Hi Magnus:
Delighted to see you back in fray after a long absence. However, I cannot
let some of your statements pass without challenging them. For example,
you wrote:
> No, it doesn't necessarily mean that cells are intelligent. If you read my
> answer to Marco yesterday, you'll see that the language and the society
> evolves simultaneously. This is such a case where the organs of the body
> have developed a language without showing intellect.
This implies that bodily organs form a society. Perhaps they do in the
broadest sense of the term, but not in Pirsig's sense because society as
used in the MOQ primarily refers to human society. I believe in the past
you have pointed out one or two exceptions where Pirsig uses the term in
its broad sense, but I dare say that the majority of MOQites will agree
with me that Pirsig's "social level" does NOT refer to two atoms, or a
dozen molecules, or a thousand ants or a gaggle of geese, but rather a
collection of human beings. The battle between society and intellect that
Pirsig spends so much time on doesn't make sense if society is considered
any situation where two or three entities of any kind, such as protons,
come together as you seem to insist on when using the word.
Similarly, the following description of the levels seems askew:
> Your 3+1 idea makes the lower 3 levels into an organization chart, that's
> not a metaphysics. The levels are not about scale! Each level is orthogonal
> to all other levels, i.e. extends in a 90 degree angle to all other.

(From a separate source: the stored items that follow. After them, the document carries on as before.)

(** * Live translator: capture engine, frame encoder, transcript persister

  A shallow embedding of the audio recorder (lib/audio-recorder) and of
  the Broadcaster component, together with the properties stated about
  them in the design document. *)

From Stdlib Require Import ZArith QArith Lia Bool List String.
From Stdlib Require Import Floats.SpecFloat.
From stdpp Require Import base list strings gmap.
From stdpp Require Import pretty.
Import ListNotations.

Close Scope Q_scope.
Local Open Scope Z_scope.
Set Warnings "-clear-no-such-hyp".

(** ** JavaScript numbers

  A JavaScript Number is an IEEE 754 binary64 value.  The Standard
  Library's [spec_float] with [prec = 53] and [emax = 1024] is that
  format (without NaN payloads, which JavaScript does not expose). *)

Module Number.

Definition prec : Z := 53.
Definition emax : Z := 1024.

Abbreviation number := spec_float.

Definition NaN : number := S754_nan.
Definition pos_infinity : number := S754_infinity false.
Definition neg_infinity : number := S754_infinity true.

(** A well-formed binary64 datum. *)
Definition valid (x : number) : bool := valid_binary prec emax x.

(** Integer literals such as [1], [0x8000], [0x7FFF]. *)
Definition of_Z (z : Z) : number := binary_normalize prec emax z 0 false.

(** [x * y] *)
Definition mul (x y : number) : number := SFmul prec emax x y.

(** [x < y] (false as soon as one side is NaN) *)
Definition lt (x y : number) : bool := SFltb x y.

Definition is_nan (x : number) : bool :=
  match x with S754_nan => true | _ => false end.

Definition is_pos_zero (x : number) : bool :=
  match x with S754_zero false => true | _ => false end.

Definition is_neg_zero (x : number) : bool :=
  match x with S754_zero true => true | _ => false end.

(** [Math.min(...args)]: NaN if an argument is NaN, otherwise the least
    argument, where -0 counts as smaller than +0. *)
Definition min_step (lowest x : number) : number :=
  if is_neg_zero x && is_pos_zero lowest then x
  else if lt x lowest then x else lowest.

Definition Math_min (args : list number) : number :=
  if existsb is_nan args then NaN else fold_left min_step args pos_infinity.

(** [Math.max(...args)], symmetrically. *)
Definition max_step (highest x : number) : number :=
  if is_pos_zero x && is_neg_zero highest then x
  else if lt highest x then x else highest.

Definition Math_max (args : list number) : number :=
  if existsb is_nan args then NaN else fold_left max_step args neg_infinity.

(** The mathematical integer obtained by dropping the fractional part of
    a finite number. *)
Definition truncate (x : number) : Z :=
  match x with
  | S754_finite s m e => cond_Zopp s (Z.shiftl (Zpos m) e)
  | _ => 0
  end.

(** [ToInt16]: the conversion applied when a Number is stored into an
    [Int16Array] element. *)
Definition ToInt16 (x : number) : Z :=
  match x with
  | S754_nan | S754_infinity _ | S754_zero _ => 0
  | S754_finite _ _ _ =>
      let int16bit := truncate x mod 2 ^ 16 in
      if 2 ^ 15 <=? int16bit then int16bit - 2 ^ 16 else int16bit
  end.

(** [|x| < 1], read off the significand and exponent of a finite
    binary64 number ([1 = 2 ^ 52 * 2 ^ -52]). *)
Definition below_one (m : positive) (e : Z) : Prop :=
  e < -52 \/ (e = -52 /\ Zpos m < 4503599627370496).

(** The rational number denoted by a finite Number ([0] otherwise). *)
Definition to_Q (x : number) : Q :=
  match x with
  | S754_finite s m e =>
      if 0 <=? e then inject_Z (cond_Zopp s (Zpos m) * 2 ^ e)
      else cond_Zopp s (Zpos m) # Z.to_pos (2 ^ (- e))
  | _ => 0%Q
  end.

End Number.

(** ** Values held by a [Float32Array]

  Reading an element of a [Float32Array] yields a Number that is exactly
  representable in binary32: its odd significand has at most 24 bits and
  its exponent lies in the binary32 range. *)

Module Float32.
Import Number.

If this means that the lower levels are not included in the upper, I
disagree. The "scale" of the intellectual level is three levels larger
than inorganic since it includes the inorganic, biological and social
levels. The only way I know to picture levels and the inclusion of levels
simultaneously (and to indicate increasing size) is by using concentric
circles, not 90 degree angles.
I admire your quest to unite quantum mechanics with the MOQ, but didn't
Pirsig already do a pretty good job of that with his SODV paper? After
all, both science and the MOQ come to the same conclusion . . . that
consciousness and the external world, subject and object, are ultimately
one and the same thing.
Science calls this fundamental "thing" the Unknown or Unmanifested Primal
Soup. Pirsig calls it Quality. Then he alone of all the philosophers since
Plato split the Unknown in a new way that made a hundred percent more
sense than the old S-O way. Geez, you gotta love a guy who with the
stroke of pen can change the world! On that we can agree.